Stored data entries
........

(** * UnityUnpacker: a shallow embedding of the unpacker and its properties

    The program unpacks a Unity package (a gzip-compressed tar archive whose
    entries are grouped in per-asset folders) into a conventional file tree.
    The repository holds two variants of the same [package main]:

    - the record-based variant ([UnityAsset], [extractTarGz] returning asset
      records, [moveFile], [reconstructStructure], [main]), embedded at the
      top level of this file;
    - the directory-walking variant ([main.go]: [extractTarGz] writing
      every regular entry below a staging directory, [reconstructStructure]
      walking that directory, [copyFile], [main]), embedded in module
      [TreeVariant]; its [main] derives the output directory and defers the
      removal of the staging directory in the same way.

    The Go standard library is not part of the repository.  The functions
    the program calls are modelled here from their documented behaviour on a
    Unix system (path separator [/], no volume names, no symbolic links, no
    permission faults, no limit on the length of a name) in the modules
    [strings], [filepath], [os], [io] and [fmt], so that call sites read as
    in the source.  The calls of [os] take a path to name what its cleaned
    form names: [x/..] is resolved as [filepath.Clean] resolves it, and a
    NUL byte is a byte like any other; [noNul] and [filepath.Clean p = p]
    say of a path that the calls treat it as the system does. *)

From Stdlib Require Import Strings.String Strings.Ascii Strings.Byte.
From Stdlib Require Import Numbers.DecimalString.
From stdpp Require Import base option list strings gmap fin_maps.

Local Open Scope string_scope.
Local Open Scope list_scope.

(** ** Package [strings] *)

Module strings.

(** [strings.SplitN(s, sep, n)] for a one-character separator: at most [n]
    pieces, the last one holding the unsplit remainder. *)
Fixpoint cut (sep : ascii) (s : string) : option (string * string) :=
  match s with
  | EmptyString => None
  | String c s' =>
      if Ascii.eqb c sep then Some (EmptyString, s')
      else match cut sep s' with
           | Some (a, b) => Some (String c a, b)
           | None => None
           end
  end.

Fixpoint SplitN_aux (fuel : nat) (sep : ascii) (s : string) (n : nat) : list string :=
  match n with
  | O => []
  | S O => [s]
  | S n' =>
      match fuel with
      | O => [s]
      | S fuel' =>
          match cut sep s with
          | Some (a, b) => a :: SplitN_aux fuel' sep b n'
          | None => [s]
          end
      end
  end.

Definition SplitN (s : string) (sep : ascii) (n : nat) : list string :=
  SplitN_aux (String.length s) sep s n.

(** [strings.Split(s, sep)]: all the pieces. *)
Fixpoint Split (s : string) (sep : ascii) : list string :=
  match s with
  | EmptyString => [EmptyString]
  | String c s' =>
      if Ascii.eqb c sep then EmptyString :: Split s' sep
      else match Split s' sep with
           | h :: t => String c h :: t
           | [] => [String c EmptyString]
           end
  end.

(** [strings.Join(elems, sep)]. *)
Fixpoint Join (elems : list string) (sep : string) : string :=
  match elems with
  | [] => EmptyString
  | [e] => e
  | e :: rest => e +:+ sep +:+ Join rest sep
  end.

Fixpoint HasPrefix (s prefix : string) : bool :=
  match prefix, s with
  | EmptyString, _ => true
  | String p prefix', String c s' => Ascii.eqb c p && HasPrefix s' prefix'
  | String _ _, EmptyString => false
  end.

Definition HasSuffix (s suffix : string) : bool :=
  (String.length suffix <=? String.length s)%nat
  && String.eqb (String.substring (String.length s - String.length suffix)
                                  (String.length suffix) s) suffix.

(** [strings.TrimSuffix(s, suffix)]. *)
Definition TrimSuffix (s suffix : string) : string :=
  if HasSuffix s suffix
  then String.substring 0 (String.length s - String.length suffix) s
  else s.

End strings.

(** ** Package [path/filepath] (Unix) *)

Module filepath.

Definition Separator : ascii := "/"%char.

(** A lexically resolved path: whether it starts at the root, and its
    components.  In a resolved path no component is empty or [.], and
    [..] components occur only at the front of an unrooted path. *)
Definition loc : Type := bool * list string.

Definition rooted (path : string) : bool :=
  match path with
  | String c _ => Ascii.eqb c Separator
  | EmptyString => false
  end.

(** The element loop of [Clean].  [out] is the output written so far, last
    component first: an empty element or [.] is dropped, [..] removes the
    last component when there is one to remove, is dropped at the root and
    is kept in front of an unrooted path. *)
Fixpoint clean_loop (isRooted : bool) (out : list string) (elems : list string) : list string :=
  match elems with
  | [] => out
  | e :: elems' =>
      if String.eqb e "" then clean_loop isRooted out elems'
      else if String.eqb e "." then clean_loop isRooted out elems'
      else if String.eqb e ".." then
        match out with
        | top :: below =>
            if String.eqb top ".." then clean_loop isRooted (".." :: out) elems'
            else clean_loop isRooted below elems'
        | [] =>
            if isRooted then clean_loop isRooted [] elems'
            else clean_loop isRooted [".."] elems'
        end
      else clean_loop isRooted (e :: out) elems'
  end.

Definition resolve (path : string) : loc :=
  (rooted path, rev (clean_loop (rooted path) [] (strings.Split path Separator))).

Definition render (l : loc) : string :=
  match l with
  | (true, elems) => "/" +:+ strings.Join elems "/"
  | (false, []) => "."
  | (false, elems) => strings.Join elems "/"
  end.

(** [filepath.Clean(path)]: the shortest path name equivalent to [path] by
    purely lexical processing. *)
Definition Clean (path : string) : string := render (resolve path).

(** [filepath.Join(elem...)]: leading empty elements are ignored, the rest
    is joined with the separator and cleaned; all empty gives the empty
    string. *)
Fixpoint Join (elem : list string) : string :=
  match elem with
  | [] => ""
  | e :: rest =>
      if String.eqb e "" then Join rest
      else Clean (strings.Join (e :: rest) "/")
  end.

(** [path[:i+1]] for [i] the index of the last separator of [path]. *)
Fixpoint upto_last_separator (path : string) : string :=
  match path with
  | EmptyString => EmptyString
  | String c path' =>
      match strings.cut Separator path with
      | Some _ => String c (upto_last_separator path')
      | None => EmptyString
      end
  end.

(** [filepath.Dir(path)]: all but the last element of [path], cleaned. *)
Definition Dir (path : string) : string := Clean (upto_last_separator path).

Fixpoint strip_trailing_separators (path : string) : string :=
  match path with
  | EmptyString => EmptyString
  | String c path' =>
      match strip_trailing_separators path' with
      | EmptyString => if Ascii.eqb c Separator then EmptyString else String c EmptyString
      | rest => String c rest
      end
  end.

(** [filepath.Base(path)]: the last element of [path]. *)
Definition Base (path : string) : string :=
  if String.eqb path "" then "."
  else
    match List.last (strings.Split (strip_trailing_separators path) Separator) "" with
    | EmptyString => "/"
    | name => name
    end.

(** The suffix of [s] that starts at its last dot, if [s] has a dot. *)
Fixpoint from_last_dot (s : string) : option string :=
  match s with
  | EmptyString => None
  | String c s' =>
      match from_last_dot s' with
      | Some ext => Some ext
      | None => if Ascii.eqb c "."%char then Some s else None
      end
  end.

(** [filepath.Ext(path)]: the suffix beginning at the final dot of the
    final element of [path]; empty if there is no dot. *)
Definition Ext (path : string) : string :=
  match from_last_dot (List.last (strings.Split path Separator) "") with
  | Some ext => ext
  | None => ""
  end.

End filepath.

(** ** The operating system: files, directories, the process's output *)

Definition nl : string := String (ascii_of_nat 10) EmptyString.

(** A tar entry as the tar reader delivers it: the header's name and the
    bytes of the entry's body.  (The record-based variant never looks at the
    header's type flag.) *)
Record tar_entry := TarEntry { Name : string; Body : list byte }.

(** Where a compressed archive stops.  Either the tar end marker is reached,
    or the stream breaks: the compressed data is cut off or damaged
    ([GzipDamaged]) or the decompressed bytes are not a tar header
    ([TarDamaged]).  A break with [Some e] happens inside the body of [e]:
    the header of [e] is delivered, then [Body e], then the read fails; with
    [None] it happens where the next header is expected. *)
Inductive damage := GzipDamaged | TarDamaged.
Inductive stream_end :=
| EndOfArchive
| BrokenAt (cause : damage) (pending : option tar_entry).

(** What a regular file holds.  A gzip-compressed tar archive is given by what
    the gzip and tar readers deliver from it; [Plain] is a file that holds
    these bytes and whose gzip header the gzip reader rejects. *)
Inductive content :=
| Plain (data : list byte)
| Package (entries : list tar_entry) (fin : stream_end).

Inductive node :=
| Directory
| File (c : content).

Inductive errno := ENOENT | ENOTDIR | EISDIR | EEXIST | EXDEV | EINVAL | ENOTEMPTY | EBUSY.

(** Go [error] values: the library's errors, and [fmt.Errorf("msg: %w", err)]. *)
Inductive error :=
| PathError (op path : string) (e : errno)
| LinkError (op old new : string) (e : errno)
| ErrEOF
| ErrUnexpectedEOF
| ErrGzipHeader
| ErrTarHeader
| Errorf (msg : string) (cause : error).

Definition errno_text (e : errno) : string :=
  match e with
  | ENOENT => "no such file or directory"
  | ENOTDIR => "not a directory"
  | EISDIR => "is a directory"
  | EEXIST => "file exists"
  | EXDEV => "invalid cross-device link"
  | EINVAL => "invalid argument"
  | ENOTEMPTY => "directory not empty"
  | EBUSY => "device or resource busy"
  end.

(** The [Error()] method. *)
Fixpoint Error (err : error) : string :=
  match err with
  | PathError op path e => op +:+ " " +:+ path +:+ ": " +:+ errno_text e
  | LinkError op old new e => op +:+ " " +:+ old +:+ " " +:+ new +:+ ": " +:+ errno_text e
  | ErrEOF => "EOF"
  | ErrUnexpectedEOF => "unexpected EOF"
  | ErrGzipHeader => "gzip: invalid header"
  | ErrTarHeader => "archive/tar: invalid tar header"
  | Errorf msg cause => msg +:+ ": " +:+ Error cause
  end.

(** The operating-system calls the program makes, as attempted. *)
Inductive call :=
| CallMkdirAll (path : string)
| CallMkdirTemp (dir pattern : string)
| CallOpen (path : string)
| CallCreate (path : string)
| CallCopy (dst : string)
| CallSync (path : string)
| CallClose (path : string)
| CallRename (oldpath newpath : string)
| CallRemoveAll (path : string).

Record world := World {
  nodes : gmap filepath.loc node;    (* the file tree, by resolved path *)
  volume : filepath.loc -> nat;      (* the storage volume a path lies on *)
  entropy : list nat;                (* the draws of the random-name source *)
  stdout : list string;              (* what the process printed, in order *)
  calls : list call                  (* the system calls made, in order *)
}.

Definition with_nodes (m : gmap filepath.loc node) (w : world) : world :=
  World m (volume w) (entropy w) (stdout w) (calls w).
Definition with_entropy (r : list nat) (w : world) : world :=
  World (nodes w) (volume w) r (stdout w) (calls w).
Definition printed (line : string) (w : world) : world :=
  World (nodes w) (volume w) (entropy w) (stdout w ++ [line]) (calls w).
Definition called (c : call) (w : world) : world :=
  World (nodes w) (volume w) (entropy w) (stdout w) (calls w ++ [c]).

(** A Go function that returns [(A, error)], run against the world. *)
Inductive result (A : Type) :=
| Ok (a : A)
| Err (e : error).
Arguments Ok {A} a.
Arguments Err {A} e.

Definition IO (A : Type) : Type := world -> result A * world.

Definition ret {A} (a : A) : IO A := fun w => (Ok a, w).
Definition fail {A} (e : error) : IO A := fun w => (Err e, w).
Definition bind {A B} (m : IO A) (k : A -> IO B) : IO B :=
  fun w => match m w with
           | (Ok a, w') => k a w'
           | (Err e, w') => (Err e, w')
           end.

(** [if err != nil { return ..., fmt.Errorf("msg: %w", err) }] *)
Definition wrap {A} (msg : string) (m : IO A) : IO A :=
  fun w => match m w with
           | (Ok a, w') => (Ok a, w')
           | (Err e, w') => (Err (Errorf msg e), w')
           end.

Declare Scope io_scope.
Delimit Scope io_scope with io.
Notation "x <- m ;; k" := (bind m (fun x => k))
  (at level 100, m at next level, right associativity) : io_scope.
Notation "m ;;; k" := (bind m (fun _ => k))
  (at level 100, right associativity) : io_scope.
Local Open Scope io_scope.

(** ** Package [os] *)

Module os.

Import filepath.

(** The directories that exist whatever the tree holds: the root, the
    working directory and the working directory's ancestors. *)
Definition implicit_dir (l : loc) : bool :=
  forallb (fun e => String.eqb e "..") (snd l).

........

Count the lines of the data that hold the string "else", and give that number as the entire reply.

[Result for this task]:
12